Saturday, December 26, 2009

Most Awesome Breast Cancer Swag

What is the cardinal social rule of breast cancer?

If you have it, people give you oodles of free stuff.

I began noticing this right after my diagnosis. In my surgical packet was a coupon for a free wig, from the American Cancer Society. (I know it's meant to be kind and helpful but I just kept picturing the evil synthetic wigs that are advertised in the back of ladies' magazines. "Yes! You too can look like Eva Gabor!")

Two days after the masectomy, I was carted upstairs from the ICU to where the regular sick people are kept. In my room was a huge pink-tulle wrapped basket, full of pink goodies from a local breast cancer group. (Most of the stuff I used-with the exception of Chicken Soup for the Breast Cancer Survivor's Soul. Those books just aren't my thing. I get easily creeped out by overly-emotional/sweet stuff.)
That basket did get me thinking about how well breast cancer research/groups are funded.

What do people get delivered to their room who have colon cancer? And is it brown? (Which I found out, yes, the colon cancer color fundraising color is brown. I'm disappointed at the lack of creativity. At the very least, I was expecting something with Katie Couric's face/bottom on it.)

Moving right along to my latest treasure trove of swag. I registered and attended the American Cancer Society's "Look Good, Feel Better," class on learning make-up and wig tips for lwomen undergoing chemotherapy.

It was an interesting class. I didn't learn much on the make-up front-but since I know how to apply stage make-up, I think I'll be OK. Learning about wigs was why I went. Since I'm about to have chemo and lose my hair, I want to be prepared. I've never looked like shit in my life and I'm not about to start-at least not if I can help it.

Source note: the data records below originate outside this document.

Lemma digits2_pos_unique (p : positive) (d : Z) :
  2 ^ (d - 1) <= Z.pos p < 2 ^ d -> 0 < d -> Z.pos (digits2_pos p) = d.
Proof.
  intros [Hlo Hhi] Hd. pose proof (digits2_pos_bounds p) as [Hlo' Hhi'].
  destruct (Z.lt_trichotomy (Z.pos (digits2_pos p)) d) as [H|[H|H]]; [|assumption|].
  - assert (2 ^ Z.pos (digits2_pos p) <= 2 ^ (d - 1)) by (apply Z.pow_le_mono_r; lia). lia.
  - assert (2 ^ d <= 2 ^ (Z.pos (digits2_pos p) - 1)) by (apply Z.pow_le_mono_r; lia). lia.
Qed.

Lemma iter_xO (k p : positive) : Z.pos (Pos.iter xO p k) = Z.pos p * 2 ^ Z.pos k.
Proof.
  revert p. induction k using Pos.peano_ind; intros p.
  - cbn. lia.
  - rewrite Pos.iter_succ, Pos2Z.inj_succ, Z.pow_succ_r by lia.
    change (Z.pos (Pos.iter xO p k)~0) with (2 * Z.pos (Pos.iter xO p k)).
    rewrite IHk. lia.
Qed.

Lemma fexp_shift (d e : Z) :
  -1074 <= e -> 53 <= d -> fexp prec emax (d + e) - e = d - 53.
Proof. intros He Hd. unfold fexp, emin, prec, emax. lia. Qed.

Lemma shr_fexp_53 (m : positive) (e : Z) (l : location) :
  2 ^ 52 <= Z.pos m < 2 ^ 53 -> -1074 <= e ->
  shr_fexp prec emax (Z.pos m) e l = (shr_record_of_loc (Z.pos m) l, e).
Proof.
  intros Hm He. unfold shr_fexp. cbn [Zdigits2].
  rewrite (digits2_pos_unique m 53) by (cbn; lia).
  rewrite fexp_shift by lia. reflexivity.
Qed.

Lemma shr_fexp_54 (m : positive) (e : Z) (l : location) :
  2 ^ 53 <= Z.pos m < 2 ^ 54 -> -1074 <= e ->
  shr_fexp prec emax (Z.pos m) e l = (shr_1 (shr_record_of_loc (Z.pos m) l), e + 1).
Proof.
  intros Hm He. unfold shr_fexp. cbn [Zdigits2].
  rewrite (digits2_pos_unique m 54) by (cbn; lia).
  rewrite fexp_shift by lia. reflexivity.
Qed.

(** Rounding a mantissa of 53 or 54 bits that carries no location. *)
Lemma round_exact (m : positive) (e : Z) :
  2 ^ 52 <= Z.pos m <= 2 ^ 53 -> -1074 <= e <= 970 ->
  exists M E,
    (let '(mrs, e') := shr_fexp prec emax (Z.pos m) e loc_Exact in
     match shr_m mrs with
     | Z0 => S754_zero false
     | Z.pos M' => if e' <=? emax - prec then S754_finite false M' e' else S754_infinity false
     | Z.neg _ => S754_nan
     end) = S754_finite false M E
    /\ e <= E <= e + 1 /\ Z.pos M * 2 ^ (E - e) = Z.pos m.
Proof.
  intros Hm He. destruct (Z.eq_dec (Z.pos m) (2 ^ 53)) as [E53|N53].
  - rewrite shr_fexp_54 by lia.
    assert (Em : m = 9007199254740992%positive) by (cbn in E53; lia). subst m.
    cbn [shr_record_of_loc shr_1 shr_m].
    exists 4503599627370496%positive, (e + 1).
    destruct (Z.leb_spec (e + 1) (emax - prec)) as [_|H]; [|unfold emax, prec in H; lia].
    split; [reflexivity|]. split; [lia|].
    replace (e + 1 - e) with 1 by lia. reflexivity.
  - rewrite shr_fexp_53 by lia. cbn [shr_record_of_loc shr_m].
    exists m, e.
    destruct (Z.leb_spec e (emax - prec)) as [_|H]; [|unfold emax, prec in H; lia].
    split; [reflexivity|]. split; [lia|].
    rewrite Z.sub_diag. cbn. lia.
Qed.

Lemma round_aux_bounds (q e : Z) (l : location) :
  2 ^ 52 <= q < 2 ^ 54 -> -1074 <= e <= 900 ->
  exists M E,
    binary_round_aux prec emax false q e l = S754_finite false M E
    /\ e <= E <= e + 2
    /\ q - 1 <= Z.pos M * 2 ^ (E - e) <= q + 2
    /\ (l = loc_Exact -> Z.even q = true -> Z.pos M * 2 ^ (E - e) = q)
    /\ (q < 2 ^ 53 \/ (Z.odd q = true /\ l <> loc_Exact) -> q <= Z.pos M * 2 ^ (E - e)).
Proof.
  intros Hq He. destruct q as [|p|p]; try (cbn in Hq; lia).
  unfold binary_round_aux.
  destruct (Z.lt_ge_cases (Z.pos p) (2 ^ 53)) as [H53|H54].
  - rewrite shr_fexp_53 by lia.
    set (m0 := round_nearest_even (shr_m (shr_record_of_loc (Z.pos p) l))
                 (loc_of_shr_record (shr_record_of_loc (Z.pos p) l))).
    assert (Hm0 : (m0 = Z.pos p \/ m0 = Z.pos p + 1) /\ (l = loc_Exact -> m0 = Z.pos p)).
    { subst m0. split.
      - destruct l as [|[| |]];
          cbn [shr_record_of_loc shr_m loc_of_shr_record round_nearest_even]; auto.
        destruct (Z.even (Z.pos p)); auto.
      - intros ->. reflexivity. }
    destruct Hm0 as [Hm0 Hex].
    assert (Hpos : exists m, m0 = Z.pos m) by (destruct Hm0 as [->| ->]; eexists; reflexivity).
    destruct Hpos as [m Em]. rewrite Em.
    destruct (round_exact m e) as (M & E & HR & HE & HV); [lia|lia|].
    exists M, E. split; [exact HR|]. split; [lia|]. split; [lia|]. split.
    + intros Hl _. rewrite HV, <- Em. now apply Hex.
    + intros _. lia.
  - rewrite shr_fexp_54 by lia.
    set (mrs := shr_1 (shr_record_of_loc (Z.pos p) l)).
    set (m0 := round_nearest_even (shr_m mrs) (loc_of_shr_record mrs)).
    assert (Hm0 : (m0 = Z.pos p / 2 \/ m0 = Z.pos p / 2 + 1)
                  /\ (l = loc_Exact -> Z.even (Z.pos p) = true -> m0 = Z.pos p / 2)
                  /\ (Z.odd (Z.pos p) = true -> l <> loc_Exact -> m0 = Z.pos p / 2 + 1)).
    { subst m0 mrs.
      destruct p as [p|p|]; [| |cbn in H54; lia].
      - replace (Z.pos p~1 / 2) with (Z.pos p)
          by (rewrite Pos2Z.inj_xI; apply Z.div_unique with (r := 1); lia).
        split; [|split; [intros _; discriminate|]].
        + destruct l as [|[| |]];
            cbn [shr_record_of_loc shr_1 shr_m orb loc_of_shr_record round_nearest_even];
            auto; destruct (Z.even (Z.pos p)); auto.
        + intros _ Hl. destruct l as [|[| |]]; [contradiction| | |]; reflexivity.
      - replace (Z.pos p~0 / 2) with (Z.pos p)
          by (rewrite Pos2Z.inj_xO; apply Z.div_unique with (r := 0); lia).
        split; [|split; [|discriminate]].
        + destruct l as [|[| |]];
            cbn [shr_record_of_loc shr_1 shr_m orb loc_of_shr_record round_nearest_even];
            auto; destruct (Z.even (Z.pos p)); auto.
        + intros -> _. reflexivity. }
    destruct Hm0 as (Hm0 & Hex & Hodd).
    assert (Hhalf : 2 ^ 52 <= Z.pos p / 2 < 2 ^ 53).
    { split; [apply Z.div_le_lower_bound; lia|apply Z.div_lt_upper_bound; lia]. }
    assert (Hpos : exists m, m0 = Z.pos m).
    { destruct Hm0 as [E0|E0]; rewrite E0;
        destruct (Z.pos p / 2) eqn:Ed; try lia; eexists; reflexivity. }
    destruct Hpos as [m Em]. rewrite Em.
    destruct (round_exact m (e + 1)) as (M & E & HR & HE & HV); [lia|lia|].
    exists M, E. split; [exact HR|]. split; [lia|].
    assert (Hpow : Z.pos M * 2 ^ (E - e) = 2 * Z.pos m).
    { replace (E - e) with (Z.succ (E - (e + 1))) by lia.
      rewrite Z.pow_succ_r by lia. lia. }
    rewrite Hpow, <- Em.
    pose proof (Z.div_mod (Z.pos p) 2 ltac:(lia)) as Hdm.
    pose proof (Z.mod_pos_bound (Z.pos p) 2 ltac:(lia)) as Hmb.
    split; [lia|]. split.
    + intros Hl Hev. rewrite (Hex Hl Hev).
      rewrite Zeven_bool_iff in Hev. apply Zeven_div2 in Hev.
      rewrite Z.div2_div in Hev. lia.
    + intros [Hlt|[Ho Hl]]; [lia|]. rewrite (Hodd Ho Hl). lia.
Qed.

Lemma round_aux_exact (m : positive) (e : Z) :
  2 ^ 52 <= Z.pos m < 2 ^ 53 -> -1074 <= e <= 970 ->
  binary_round_aux prec emax false (Z.pos m) e loc_Exact = S754_finite false m e.
Proof.
  intros Hm He. unfold binary_round_aux. rewrite shr_fexp_53 by lia.
  cbn [shr_record_of_loc shr_m loc_of_shr_record round_nearest_even].
  rewrite shr_fexp_53 by lia. cbn [shr_record_of_loc shr_m].
  destruct (Z.leb_spec e (emax - prec)) as [_|H]; [reflexivity|].
  unfold emax, prec in H. lia.
Qed.

(** The double of a positive integer below 2^53: a mantissa of 53 bits. *)
Lemma of_Z_SF (n : Z) :
  0 < n < 2 ^ 53 ->
  exists m e,
    Prim2SF (of_Z n) = S754_finite false m e
    /\ 2 ^ 52 <= Z.pos m < 2 ^ 53 /\ -52 <= e <= 0 /\ Z.pos m = n * 2 ^ (- e).
Proof.
  intros Hn. unfold of_Z. rewrite of_uint63_spec, Uint63.of_Z_spec.
  assert (Hw : 0 <= n < wB).
  { change wB with 9223372036854775808. change (2 ^ 53) with 9007199254740992 in Hn. lia. }
  rewrite Z.mod_small by exact Hw. clear Hw.
  destruct n as [|p|p]; try lia.
  cbn [binary_normalize]. unfold binary_round.
  pose proof (digits2_pos_bounds p) as Hd.
  set (d := Z.pos (digits2_pos p)) in *.
  assert (Hd1 : 1 <= d) by (subst d; lia).
  assert (Hd53 : d <= 53).
  { destruct (Z.le_gt_cases d 53) as [H|H]; [assumption|].
    assert (2 ^ 53 <= 2 ^ (d - 1)) by (apply Z.pow_le_mono_r; lia). lia. }
  assert (Hf : fexp prec emax (d + 0) = d - 53) by (unfold fexp, emin, prec, emax; lia).
  rewrite Hf. unfold shl_align.
  destruct (Z.eq_dec d 53) as [E|N].
  - rewrite E in *. cbn [Z.sub Z.add Z.opp Z.pos_sub].
    change (53 - 53 - 0) with 0. cbn.
    exists p, 0. rewrite round_aux_exact by (cbn in *; lia).
    split; [reflexivity|]. split; [cbn in *; lia|]. split; [lia|]. cbn. lia.
  - set (k := Z.to_pos (53 - d)).
    assert (Hk : Z.pos k = 53 - d) by (subst k; rewrite Z2Pos.id; lia).
    replace (d - 53 - 0) with (Z.neg k) by (rewrite <- Pos2Z.opp_pos; lia).
    replace (d - 53) with (Z.neg k) by (rewrite <- Pos2Z.opp_pos; lia).
    assert (Hv : Z.pos (Pos.iter xO p k) = Z.pos p * 2 ^ (53 - d))
      by (rewrite iter_xO, Hk; reflexivity).
    assert (Hb : 2 ^ 52 <= Z.pos (Pos.iter xO p k) < 2 ^ 53).
    { rewrite Hv.
      assert (E52 : 2 ^ 52 = 2 ^ (d - 1) * 2 ^ (53 - d))
        by (rewrite <- Z.pow_add_r by lia; f_equal; lia).
      assert (E53 : 2 ^ 53 = 2 ^ d * 2 ^ (53 - d))
        by (rewrite <- Z.pow_add_r by lia; f_equal; lia).
      rewrite E52, E53.
      assert (0 < 2 ^ (53 - d)) by (apply Z.pow_pos_nonneg; lia).
      split; [apply Z.mul_le_mono_nonneg_r; lia|apply Z.mul_lt_mono_pos_r; lia]. }
    exists (Pos.iter xO p k), (Z.neg k).
    rewrite round_aux_exact by (try assumption; rewrite <- Pos2Z.opp_pos; lia).
    split; [reflexivity|]. split; [assumption|].
    split; [rewrite <- Pos2Z.opp_pos; lia|].
    rewrite Hv. f_equal. f_equal. rewrite <- Pos2Z.opp_pos. lia.
Qed.

Lemma SF_6700 : Prim2SF 6700%float = S754_finite false 7366727906099200 (-40).
Proof. reflexivity. Qed.

Lemma div_core_6700 (m : positive) (e : Z) :
  2 ^ 52 <= Z.pos m < 2 ^ 53 -> -52 <= e <= 0 ->
  SFdiv_core_binary prec emax (Z.pos m) e mantissa_6700 (-40)
  = let '(q, r) := Z.div_eucl (Z.pos m * 2 ^ 53) mantissa_6700 in
    (q, e - 13, new_location mantissa_6700 r).
Proof.
  intros Hm He. unfold SFdiv_core_binary. cbn [Zdigits2].
  rewrite (digits2_pos_unique m 53) by (cbn; lia).
  change (Zdigits2 mantissa_6700) with 53.
  replace (Z.min (fexp prec emax (53 + e - (53 + -40))) (e - -40)) with (e - 13)
    by (unfold fexp, emin, prec, emax; lia).
  replace (e - -40 - (e - 13)) with 53 by lia.
  rewrite Z.shiftl_mul_pow2 by lia. reflexivity.
Qed.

I walked out with over $200 in free make-up!!!!! And really nice stuff, too, like MAC, Estee Lauder, and Bobbi Brown. I knew we were going to get make-up kits to for ourselves, since the woman who registered me asked me what skin color I had. But I didn't know what awesome swag they would give out!!!

Thursday, December 3, 2009

"The Plan"

Sorry I haven't updated the blog on what CJ and I have decided to choose as our plan for cancer treatment.

We've decided on Plan C. Which wasn't on the original list. (I tend to make stuff up as a go along) None of the options sounded good, so this is our compromise.

Plan C

I'm going to see my third oncologist doctor, Neelima Dendalouri, on December 16th. She is recommended by both my plastic surgeon, Dr. Venturi, and the Johns Hopkins oncologist, Dr. Prowell. According to Dr. Prowell, Dr. Dendalouri will probably recommend the same chemo regimen that Dr. Prowell suggested.

This would mean:

Six cycles of TC. Taxotere and Carboplatin are the drug names. The six cycles take place over 18 weeks. During this time, I will be taking Herceptin along with chemo. I will continue taking Herceptin for the rest of the year, after I have finished chemo.

After this delightful process finishes, I will take a medically recommended break. The doctors want to see any side effects of chemo and Herceptin wear off. This way, any side effects of other drugs that are prescribed afterwords will not be mistaken for the chemo/Herceptin side effects.

And this is where I deviate from Dr. Prowell's suggestions. I am going to use this medical downtime to see how my menstrual cycle is doing after chemo. I will track it with my trusty basal body temp thermometer and my Ovusoft computer program.

I want to see if:

a. I get my period back
b. If I'm actually ovulating
c. How many days I'm fertile and see if that time period has decreased since chemo

Of course, I will also have my first mammogram since treatment and blood work to make sure the cancer hasn't come back.

Then CJ, my oncologist, and I will have a tense sit-down to discuss how many months/years of Tamoxifen I'm willing to do. The longer I'm on Tamoxifen, the higher my chances are of going into full-blown menopause. Not good since I want to have another child. Of my own. Produced and manufactured by me.

We will proceed from there. It's a "wait and see" plan. I can't make a permanent decision about my future until after I've done all the above.

I'm sure this will make my doctor slightly crazy. Too bad. I'm the one who has to live with the long-term consequences.